Lemma join_cons x t l : l ≠ [] → join x (t :: l) = t ++ x :: join x l.
Proof. by destruct l. Qed.
Lemma has_prefix_app p s : g_str_has_prefix (p ++ s) p = true.
Proof. unfold g_str_has_prefix. by rewrite take_app_length, bool_decide_true. Qed.
Lemma has_prefix_single x c s : g_str_has_prefix (c :: s) [x] = (c =? x).
Proof.
  unfold g_str_has_prefix. change (take (length [x]) (c :: s)) with [c].
  destruct (Z.eqb_spec c x) as [-> |]; [by rewrite bool_decide_true | apply bool_decide_false; congruence].
Qed.

Lemma strstr_found x t r : x ∉ t → strstr (t ++ x :: r) [x] = Some (t, r).
Proof.
  induction t as [| c t IH]; intros H; cbn [strstr app].
  - rewrite has_prefix_single, Z.eqb_refl. done.
  - rewrite has_prefix_single. apply not_elem_of_cons in H as [Hc Ht].
    rewrite (proj2 (Z.eqb_neq c x)) by congruence. by rewrite IH.
Qed.
Lemma strstr_none x t : x ∉ t → strstr t [x] = None.
Proof.
  induction t as [| c t IH]; intros H; cbn [strstr]; [done |].
  rewrite has_prefix_single. apply not_elem_of_cons in H as [Hc Ht].
  rewrite (proj2 (Z.eqb_neq c x)) by congruence. by rewrite IH.
Qed.

Lemma split_join x l : ∀ t fuel, (length l ≤ fuel)%nat → Forall (λ t, x ∉ t) (t :: l) →
  strsplit_loop fuel (join x (t :: l)) [x] = t :: l.
Proof.
  induction l as [| u l IH]; intros t fuel Hf [Ht Hl]%Forall_cons.
  - cbn [join]. destruct fuel; cbn [strsplit_loop]; [done |]. by rewrite strstr_none.
  - destruct fuel as [| fuel]; [cbn in Hf; lia |]. rewrite join_cons by done. cbn [strsplit_loop].
    rewrite strstr_found by done. f_equal. apply IH; [cbn in Hf; lia | done].
Qed.
Lemma length_join x l : ∀ t, (length l ≤ length (join x (t :: l)))%nat.
Proof.
  induction l as [| u l IH]; intros t; cbn [length]; [lia |]. rewrite join_cons by done.
  specialize (IH u). rewrite length_app. cbn [length] in *. lia.
Qed.
Lemma g_strsplit_join x t l : Forall (λ t, x ∉ t) (t :: l) → join x (t :: l) ≠ [] →
  g_strsplit (join x (t :: l)) [x] = t :: l.
Proof.
  intros H Hn. unfold g_strsplit. destruct (join x (t :: l)) eqn:E; [done |]. rewrite <- E.
  apply split_join; [apply length_join | done].
Qed.

(** Lines, each with its end. *)
Definition lines_text (l : list bytes) : bytes := concat (map (λ t, t ++ newline) l).
Lemma lines_text_join l : lines_text l = join 10 (l ++ [[]]).
Proof.
  induction l as [| t l IH]; [done |]. cbn [app]. rewrite join_cons by (by destruct l). rewrite <- IH.
  unfold lines_text. cbn. by rewrite <- app_assoc.
Qed.
Lemma split_lines l : Forall (λ t, 10 ∉ t) l → l ≠ [] → g_strsplit (lines_text l) newline = l ++ [[]].
Proof.
  intros H Hn. rewrite lines_text_join. destruct l as [| t l]; [done |]. cbn [app].
  apply (g_strsplit_join 10 t (l ++ [[]])).
  - apply Forall_cons in H as [H1 H2]. apply Forall_cons. split; [done |]. apply Forall_app.
    split; [done |]. constructor; [set_solver | constructor].
  - rewrite join_cons by (by destruct l). by destruct t.
Qed.
Lemma lines_text_app l l' : lines_text (l ++ l') = lines_text l ++ lines_text l'.
Proof. unfold lines_text. by rewrite map_app, concat_app. Qed.

(** ** Numbers *)

Definition is_digit (c : Z) : Prop := 48 ≤ c ≤ 57.
Lemma digits_are_digits fuel n acc : 0 ≤ n → Forall is_digit acc → Forall is_digit (digits fuel n acc).
Proof.
  revert n acc. induction fuel as [| fuel IH]; intros n acc Hn H; cbn [digits]; [done |].
  assert (Forall is_digit (48 + n mod 10 :: acc)).
  { constructor; [| done]. unfold is_digit. pose proof (Z.mod_pos_bound n 10). lia. }
  destruct (n / 10 =? 0); [done |]. apply IH; [apply Z.div_pos; lia | done].
Qed.
Lemma digits_nonempty fuel n acc : (0 < fuel)%nat ∨ acc ≠ [] → digits fuel n acc ≠ [].
Proof.
  revert n acc. induction fuel as [| fuel IH]; intros n acc H; cbn [digits]; [destruct H; [lia | done] |].
  destruct (n / 10 =? 0); [done |]. apply IH. by right.
Qed.

Lemma parse_digit n v acc : 0 ≤ v < 10 ^ 10 → 0 ≤ n < 10 →
  parse_digits (48 + n :: acc) v false = parse_digits acc (v * 10 + n) false.
Proof.
  intros Hv Hn. cbn [parse_digits]. unfold digit_value.
  rewrite (proj2 (Z.leb_le 48 (48 + n))), (proj2 (Z.leb_le (48 + n) 57)) by lia. cbn [andb].
  replace (48 + n - 48) with n by lia. rewrite (proj2 (Z.leb_gt 10 n)) by lia.
  change (G_MAXUINT64 / 10) with 1844674407370955161.
  rewrite (proj2 (Z.ltb_ge 1844674407370955161 v)), (proj2 (Z.eqb_neq v 1844674407370955161)) by lia. done.
Qed.
Lemma parse_show fuel : ∀ n acc, (fuel ≤ 10)%nat → 0 ≤ n < 10 ^ Z.of_nat fuel →
  parse_digits (digits fuel n acc) 0 false = parse_digits acc n false.
Proof.
  induction fuel as [| fuel IH]; intros n acc Hf Hn; cbn [digits].
  - change (10 ^ Z.of_nat 0) with 1 in Hn. by replace n with 0 by lia.
  - assert (10 ^ Z.of_nat (S fuel) = 10 * 10 ^ Z.of_nat fuel) as E
      by (rewrite Nat2Z.inj_succ, Z.pow_succ_r; lia).
    pose proof (Z.mod_pos_bound n 10). pose proof (Z.div_mod n 10).
    destruct (Z.eqb_spec (n / 10) 0) as [E0 |].
    + rewrite (parse_digit (n mod 10) 0) by lia. f_equal. lia.
    + rewrite IH by lia. rewrite parse_digit; [f_equal; lia | | lia].
      split; [apply Z.div_pos; lia |]. apply Z.div_lt_upper_bound; [lia |].
      eapply Z.lt_le_trans; [apply Hn |]. rewrite E. apply Z.mul_le_mono_nonneg_l; [lia |].
      apply Z.pow_le_mono_r; lia.
Qed.

Lemma skip_digit s : Forall is_digit s → skip_space s = s.
Proof.
  destruct s as [| c s]; [done |]. intros [Hc _]%Forall_cons. cbn. unfold is_digit in Hc.
  replace (ISSPACE c) with false; [done |]. symmetry. unfold ISSPACE.
  repeat (apply orb_false_iff; split); apply Z.eqb_neq; lia.
Qed.
Lemma show_decimal_digits n : 0 ≤ n → Forall is_digit (show_decimal n).
Proof. intros. apply digits_are_digits; [lia | constructor]. Qed.

Lemma parse_negative s : g_parse_long_long (45 :: s)
  = let '(ui64, overflow) := parse_digits s 0 false in (if overflow then G_MAXUINT64 else ui64, true).
Proof. reflexivity. Qed.
Lemma parse_decimal n : 0 ≤ n < 10 ^ 10 → parse_digits (show_decimal n) 0 false = (n, false).
Proof. intros. unfold show_decimal. rewrite (parse_show 10) by (done || lia). done. Qed.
========================================
■ Instructions to follow
Please return all of the entries above, exactly and completely.

■ Response below
Lemma join_cons x t l : l ≠ [] → join x (t :: l) = t ++ x :: join x l.
Proof. by destruct l. Qed.
Lemma has_prefix_app p s : g_str_has_prefix (p ++ s) p = true.
Proof. unfold g_str_has_prefix. by rewrite take_app_length, bool_decide_true. Qed.
Lemma has_prefix_single x c s : g_str_has_prefix (c :: s) [x] = (c =? x).
Proof.
  unfold g_str_has_prefix. change (take (length [x]) (c :: s)) with [c].
  destruct (Z.eqb_spec c x) as [-> |]; [by rewrite bool_decide_true | apply bool_decide_false; congruence].
Qed.

Lemma strstr_found x t r : x ∉ t → strstr (t ++ x :: r) [x] = Some (t, r).
Proof.
  induction t as [| c t IH]; intros H; cbn [strstr app].
  - rewrite has_prefix_single, Z.eqb_refl. done.
  - rewrite has_prefix_single. apply not_elem_of_cons in H as [Hc Ht].
    rewrite (proj2 (Z.eqb_neq c x)) by congruence. by rewrite IH.
Qed.
Lemma strstr_none x t : x ∉ t → strstr t [x] = None.
Proof.
  induction t as [| c t IH]; intros H; cbn [strstr]; [done |].
  rewrite has_prefix_single. apply not_elem_of_cons in H as [Hc Ht].
  rewrite (proj2 (Z.eqb_neq c x)) by congruence. by rewrite IH.
Qed.

Lemma split_join x l : ∀ t fuel, (length l ≤ fuel)%nat → Forall (λ t, x ∉ t) (t :: l) →
  strsplit_loop fuel (join x (t :: l)) [x] = t :: l.
Proof.
  induction l as [| u l IH]; intros t fuel Hf [Ht Hl]%Forall_cons.
  - cbn [join]. destruct fuel; cbn [strsplit_loop]; [done |]. by rewrite strstr_none.
  - destruct fuel as [| fuel]; [cbn in Hf; lia |]. rewrite join_cons by done. cbn [strsplit_loop].
    rewrite strstr_found by done. f_equal. apply IH; [cbn in Hf; lia | done].
Qed.
Lemma length_join x l : ∀ t, (length l ≤ length (join x (t :: l)))%nat.
Proof.
  induction l as [| u l IH]; intros t; cbn [length]; [lia |]. rewrite join_cons by done.
  specialize (IH u). rewrite length_app. cbn [length] in *. lia.
Qed.
Lemma g_strsplit_join x t l : Forall (λ t, x ∉ t) (t :: l) → join x (t :: l) ≠ [] →
  g_strsplit (join x (t :: l)) [x] = t :: l.
Proof.
  intros H Hn. unfold g_strsplit. destruct (join x (t :: l)) eqn:E; [done |]. rewrite <- E.
  apply split_join; [apply length_join | done].
Qed.

(** Lines, each with its end. *)
Definition lines_text (l : list bytes) : bytes := concat (map (λ t, t ++ newline) l).
Lemma lines_text_join l : lines_text l = join 10 (l ++ [[]]).
Proof.
  induction l as [| t l IH]; [done |]. cbn [app]. rewrite join_cons by (by destruct l). rewrite <- IH.
  unfold lines_text. cbn. by rewrite <- app_assoc.
Qed.
Lemma split_lines l : Forall (λ t, 10 ∉ t) l → l ≠ [] → g_strsplit (lines_text l) newline = l ++ [[]].
Proof.
  intros H Hn. rewrite lines_text_join. destruct l as [| t l]; [done |]. cbn [app].
  apply (g_strsplit_join 10 t (l ++ [[]])).
  - apply Forall_cons in H as [H1 H2]. apply Forall_cons. split; [done |]. apply Forall_app.
    split; [done |]. constructor; [set_solver | constructor].
  - rewrite join_cons by (by destruct l). by destruct t.
Qed.
Lemma lines_text_app l l' : lines_text (l ++ l') = lines_text l ++ lines_text l'.
Proof. unfold lines_text. by rewrite map_app, concat_app. Qed.

(** ** Numbers *)

Definition is_digit (c : Z) : Prop := 48 ≤ c ≤ 57.
Lemma digits_are_digits fuel n acc : 0 ≤ n → Forall is_digit acc → Forall is_digit (digits fuel n acc).
Proof.
  revert n acc. induction fuel as [| fuel IH]; intros n acc Hn H; cbn [digits]; [done |].
  assert (Forall is_digit (48 + n mod 10 :: acc)).
  { constructor; [| done]. unfold is_digit. pose proof (Z.mod_pos_bound n 10). lia. }
  destruct (n / 10 =? 0); [done |]. apply IH; [apply Z.div_pos; lia | done].
Qed.
Lemma digits_nonempty fuel n acc : (0 < fuel)%nat ∨ acc ≠ [] → digits fuel n acc ≠ [].
Proof.
  revert n acc. induction fuel as [| fuel IH]; intros n acc H; cbn [digits]; [destruct H; [lia | done] |].
  destruct (n / 10 =? 0); [done |]. apply IH. by right.
Qed.

Lemma parse_digit n v acc : 0 ≤ v < 10 ^ 10 → 0 ≤ n < 10 →
  parse_digits (48 + n :: acc) v false = parse_digits acc (v * 10 + n) false.
Proof.
  intros Hv Hn. cbn [parse_digits]. unfold digit_value.
  rewrite (proj2 (Z.leb_le 48 (48 + n))), (proj2 (Z.leb_le (48 + n) 57)) by lia. cbn [andb].
  replace (48 + n - 48) with n by lia. rewrite (proj2 (Z.leb_gt 10 n)) by lia.
  change (G_MAXUINT64 / 10) with 1844674407370955161.
  rewrite (proj2 (Z.ltb_ge 1844674407370955161 v)), (proj2 (Z.eqb_neq v 1844674407370955161)) by lia. done.
Qed.
Lemma parse_show fuel : ∀ n acc, (fuel ≤ 10)%nat → 0 ≤ n < 10 ^ Z.of_nat fuel →
  parse_digits (digits fuel n acc) 0 false = parse_digits acc n false.
Proof.
  induction fuel as [| fuel IH]; intros n acc Hf Hn; cbn [digits].
  - change (10 ^ Z.of_nat 0) with 1 in Hn. by replace n with 0 by lia.
  - assert (10 ^ Z.of_nat (S fuel) = 10 * 10 ^ Z.of_nat fuel) as E
      by (rewrite Nat2Z.inj_succ, Z.pow_succ_r; lia).
    pose proof (Z.mod_pos_bound n 10). pose proof (Z.div_mod n 10).
    destruct (Z.eqb_spec (n / 10) 0) as [E0 |].
    + rewrite (parse_digit (n mod 10) 0) by lia. f_equal. lia.
    + rewrite IH by lia. rewrite parse_digit; [f_equal; lia | | lia].
      split; [apply Z.div_pos; lia |]. apply Z.div_lt_upper_bound; [lia |].
      eapply Z.lt_le_trans; [apply Hn |]. rewrite E. apply Z.mul_le_mono_nonneg_l; [lia |].
      apply Z.pow_le_mono_r; lia.
Qed.

Lemma skip_digit s : Forall is_digit s → skip_space s = s.
Proof.
  destruct s as [| c s]; [done |]. intros [Hc _]%Forall_cons. cbn. unfold is_digit in Hc.
  replace (ISSPACE c) with false; [done |]. symmetry. unfold ISSPACE.
  repeat (apply orb_false_iff; split); apply Z.eqb_neq; lia.
Qed.
Lemma show_decimal_digits n : 0 ≤ n → Forall is_digit (show_decimal n).
Proof. intros. apply digits_are_digits; [lia | constructor]. Qed.

Lemma parse_negative s : g_parse_long_long (45 :: s)
  = let '(ui64, overflow) := parse_digits s 0 false in (if overflow then G_MAXUINT64 else ui64, true).
Proof. reflexivity. Qed.
Lemma parse_decimal n : 0 ≤ n < 10 ^ 10 → parse_digits (show_decimal n) 0 false = (n, false).
Proof. intros. unfold show_decimal. rewrite (parse_show 10) by (done || lia). done. Qed.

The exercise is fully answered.